What the exercise asks
Reproduce the entries shown below only from the line with "- rewrite length_drop. lia." down to the line with "rewrite inner_quoted. rewrite", keeping both end lines and copying each one exactly.

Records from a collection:
_ _ _ _

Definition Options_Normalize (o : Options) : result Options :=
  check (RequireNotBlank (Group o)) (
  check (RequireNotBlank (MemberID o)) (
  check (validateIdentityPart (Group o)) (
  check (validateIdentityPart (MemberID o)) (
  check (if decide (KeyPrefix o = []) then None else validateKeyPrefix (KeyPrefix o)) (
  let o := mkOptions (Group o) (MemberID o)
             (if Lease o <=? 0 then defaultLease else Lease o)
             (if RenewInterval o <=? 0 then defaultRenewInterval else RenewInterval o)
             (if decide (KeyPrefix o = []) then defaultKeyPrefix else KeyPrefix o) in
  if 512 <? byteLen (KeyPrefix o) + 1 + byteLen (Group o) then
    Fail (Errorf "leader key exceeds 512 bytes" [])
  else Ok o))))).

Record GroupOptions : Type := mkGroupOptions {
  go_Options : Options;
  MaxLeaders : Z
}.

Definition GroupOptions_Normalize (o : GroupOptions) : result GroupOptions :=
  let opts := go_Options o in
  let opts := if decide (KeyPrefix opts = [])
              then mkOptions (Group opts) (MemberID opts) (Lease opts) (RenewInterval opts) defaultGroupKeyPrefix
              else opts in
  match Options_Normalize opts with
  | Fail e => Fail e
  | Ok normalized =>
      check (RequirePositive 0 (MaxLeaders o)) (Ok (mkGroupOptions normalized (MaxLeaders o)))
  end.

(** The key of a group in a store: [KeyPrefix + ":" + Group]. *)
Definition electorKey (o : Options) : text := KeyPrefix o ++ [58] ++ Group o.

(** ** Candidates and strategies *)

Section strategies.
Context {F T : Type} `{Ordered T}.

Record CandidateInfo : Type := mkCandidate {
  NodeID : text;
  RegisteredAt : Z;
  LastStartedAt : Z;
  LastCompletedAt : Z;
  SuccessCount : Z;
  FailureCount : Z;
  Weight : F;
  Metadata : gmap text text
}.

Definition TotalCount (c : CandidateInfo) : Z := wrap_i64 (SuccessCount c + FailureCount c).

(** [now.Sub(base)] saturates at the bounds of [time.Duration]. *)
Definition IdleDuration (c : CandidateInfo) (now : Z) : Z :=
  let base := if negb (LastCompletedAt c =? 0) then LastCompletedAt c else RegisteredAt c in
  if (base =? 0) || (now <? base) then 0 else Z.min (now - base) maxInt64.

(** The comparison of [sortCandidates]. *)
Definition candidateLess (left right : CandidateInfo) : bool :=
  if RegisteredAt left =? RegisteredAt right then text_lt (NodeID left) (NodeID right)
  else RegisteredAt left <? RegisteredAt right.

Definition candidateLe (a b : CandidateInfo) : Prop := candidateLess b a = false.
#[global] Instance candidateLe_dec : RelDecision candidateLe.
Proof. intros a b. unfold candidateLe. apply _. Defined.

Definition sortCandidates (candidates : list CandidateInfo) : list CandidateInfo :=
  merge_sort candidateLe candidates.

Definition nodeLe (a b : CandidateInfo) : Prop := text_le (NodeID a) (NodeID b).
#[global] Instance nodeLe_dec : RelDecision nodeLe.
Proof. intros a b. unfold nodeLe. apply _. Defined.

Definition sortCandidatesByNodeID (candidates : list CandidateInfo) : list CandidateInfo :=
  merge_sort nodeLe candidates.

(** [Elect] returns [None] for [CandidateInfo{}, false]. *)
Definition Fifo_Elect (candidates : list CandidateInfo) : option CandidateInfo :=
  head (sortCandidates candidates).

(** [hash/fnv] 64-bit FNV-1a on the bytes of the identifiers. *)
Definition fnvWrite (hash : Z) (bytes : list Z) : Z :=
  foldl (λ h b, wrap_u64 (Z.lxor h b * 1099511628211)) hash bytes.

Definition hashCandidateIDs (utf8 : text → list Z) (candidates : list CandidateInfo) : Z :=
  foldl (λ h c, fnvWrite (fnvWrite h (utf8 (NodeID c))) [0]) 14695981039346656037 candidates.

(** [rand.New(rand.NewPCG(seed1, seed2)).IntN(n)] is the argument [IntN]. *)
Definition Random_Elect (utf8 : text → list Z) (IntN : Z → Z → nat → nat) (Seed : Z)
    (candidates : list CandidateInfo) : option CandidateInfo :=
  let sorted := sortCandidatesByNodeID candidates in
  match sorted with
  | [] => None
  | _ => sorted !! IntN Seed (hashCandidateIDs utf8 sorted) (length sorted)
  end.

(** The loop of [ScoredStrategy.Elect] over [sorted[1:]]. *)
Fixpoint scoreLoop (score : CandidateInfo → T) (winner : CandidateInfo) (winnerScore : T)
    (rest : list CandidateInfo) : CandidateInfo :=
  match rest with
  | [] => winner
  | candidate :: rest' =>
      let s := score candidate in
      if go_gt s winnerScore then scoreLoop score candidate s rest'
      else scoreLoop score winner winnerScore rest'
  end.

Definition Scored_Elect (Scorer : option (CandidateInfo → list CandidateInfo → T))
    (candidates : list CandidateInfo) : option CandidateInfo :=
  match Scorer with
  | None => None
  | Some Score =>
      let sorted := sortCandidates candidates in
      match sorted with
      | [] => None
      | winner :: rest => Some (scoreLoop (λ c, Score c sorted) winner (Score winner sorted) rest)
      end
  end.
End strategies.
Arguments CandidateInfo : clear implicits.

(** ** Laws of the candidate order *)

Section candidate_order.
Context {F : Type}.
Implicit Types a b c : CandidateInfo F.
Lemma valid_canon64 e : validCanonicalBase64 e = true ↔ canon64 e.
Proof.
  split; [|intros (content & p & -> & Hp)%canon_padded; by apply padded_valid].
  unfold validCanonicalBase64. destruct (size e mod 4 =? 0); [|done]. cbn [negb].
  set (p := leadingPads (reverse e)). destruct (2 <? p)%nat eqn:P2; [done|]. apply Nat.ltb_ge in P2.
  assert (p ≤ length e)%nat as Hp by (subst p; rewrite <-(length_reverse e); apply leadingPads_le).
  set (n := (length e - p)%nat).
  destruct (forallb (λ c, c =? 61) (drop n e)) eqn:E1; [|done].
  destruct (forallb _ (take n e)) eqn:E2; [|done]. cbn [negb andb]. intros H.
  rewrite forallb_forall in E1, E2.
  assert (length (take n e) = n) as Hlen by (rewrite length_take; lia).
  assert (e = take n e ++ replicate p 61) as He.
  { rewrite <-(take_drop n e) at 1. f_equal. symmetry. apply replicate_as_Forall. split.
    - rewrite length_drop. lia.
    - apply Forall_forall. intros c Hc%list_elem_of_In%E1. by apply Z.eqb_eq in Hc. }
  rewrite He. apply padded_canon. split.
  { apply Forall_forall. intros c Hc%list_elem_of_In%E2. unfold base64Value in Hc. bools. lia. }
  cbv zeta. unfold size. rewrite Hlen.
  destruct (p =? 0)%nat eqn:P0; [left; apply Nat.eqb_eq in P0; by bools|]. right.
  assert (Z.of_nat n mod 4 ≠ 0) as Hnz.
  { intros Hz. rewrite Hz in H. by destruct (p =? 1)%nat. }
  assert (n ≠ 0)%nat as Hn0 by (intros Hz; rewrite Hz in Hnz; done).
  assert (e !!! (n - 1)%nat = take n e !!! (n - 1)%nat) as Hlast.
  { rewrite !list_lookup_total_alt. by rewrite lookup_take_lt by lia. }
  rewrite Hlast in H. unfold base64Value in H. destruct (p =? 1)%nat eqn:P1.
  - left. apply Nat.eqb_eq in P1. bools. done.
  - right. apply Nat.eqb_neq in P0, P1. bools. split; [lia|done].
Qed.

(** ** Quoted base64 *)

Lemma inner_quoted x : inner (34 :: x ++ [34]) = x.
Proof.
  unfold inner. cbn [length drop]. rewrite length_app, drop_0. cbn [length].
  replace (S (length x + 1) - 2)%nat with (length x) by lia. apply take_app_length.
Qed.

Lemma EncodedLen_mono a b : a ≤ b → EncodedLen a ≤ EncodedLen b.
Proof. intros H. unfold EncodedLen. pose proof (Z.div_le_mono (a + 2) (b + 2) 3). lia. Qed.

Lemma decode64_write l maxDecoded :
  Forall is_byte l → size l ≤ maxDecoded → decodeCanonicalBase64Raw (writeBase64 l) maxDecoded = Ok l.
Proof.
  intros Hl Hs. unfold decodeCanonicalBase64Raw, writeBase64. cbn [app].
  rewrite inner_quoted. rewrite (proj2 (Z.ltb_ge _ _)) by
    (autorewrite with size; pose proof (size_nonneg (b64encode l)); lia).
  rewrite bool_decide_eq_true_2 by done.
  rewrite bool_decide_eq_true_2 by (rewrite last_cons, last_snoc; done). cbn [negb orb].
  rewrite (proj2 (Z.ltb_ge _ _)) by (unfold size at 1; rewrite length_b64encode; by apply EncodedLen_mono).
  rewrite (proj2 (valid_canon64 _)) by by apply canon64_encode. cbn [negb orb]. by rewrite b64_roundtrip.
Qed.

_ _ _ _

Result of this task
    - rewrite length_drop. lia.
    - apply Forall_forall. intros c Hc%list_elem_of_In%E1. by apply Z.eqb_eq in Hc. }
  rewrite He. apply padded_canon. split.
  { apply Forall_forall. intros c Hc%list_elem_of_In%E2. unfold base64Value in Hc. bools. lia. }
  cbv zeta. unfold size. rewrite Hlen.
  destruct (p =? 0)%nat eqn:P0; [left; apply Nat.eqb_eq in P0; by bools|]. right.
  assert (Z.of_nat n mod 4 ≠ 0) as Hnz.
  { intros Hz. rewrite Hz in H. by destruct (p =? 1)%nat. }
  assert (n ≠ 0)%nat as Hn0 by (intros Hz; rewrite Hz in Hnz; done).
  assert (e !!! (n - 1)%nat = take n e !!! (n - 1)%nat) as Hlast.
  { rewrite !list_lookup_total_alt. by rewrite lookup_take_lt by lia. }
  rewrite Hlast in H. unfold base64Value in H. destruct (p =? 1)%nat eqn:P1.
  - left. apply Nat.eqb_eq in P1. bools. done.
  - right. apply Nat.eqb_neq in P0, P1. bools. split; [lia|done].
Qed.

(** ** Quoted base64 *)

Lemma inner_quoted x : inner (34 :: x ++ [34]) = x.
Proof.
  unfold inner. cbn [length drop]. rewrite length_app, drop_0. cbn [length].
  replace (S (length x + 1) - 2)%nat with (length x) by lia. apply take_app_length.
Qed.

Lemma EncodedLen_mono a b : a ≤ b → EncodedLen a ≤ EncodedLen b.
Proof. intros H. unfold EncodedLen. pose proof (Z.div_le_mono (a + 2) (b + 2) 3). lia. Qed.

Lemma decode64_write l maxDecoded :
  Forall is_byte l → size l ≤ maxDecoded → decodeCanonicalBase64Raw (writeBase64 l) maxDecoded = Ok l.
Proof.
  intros Hl Hs. unfold decodeCanonicalBase64Raw, writeBase64. cbn [app].
  rewrite inner_quoted. rewrite (proj2 (Z.ltb_ge _ _)) by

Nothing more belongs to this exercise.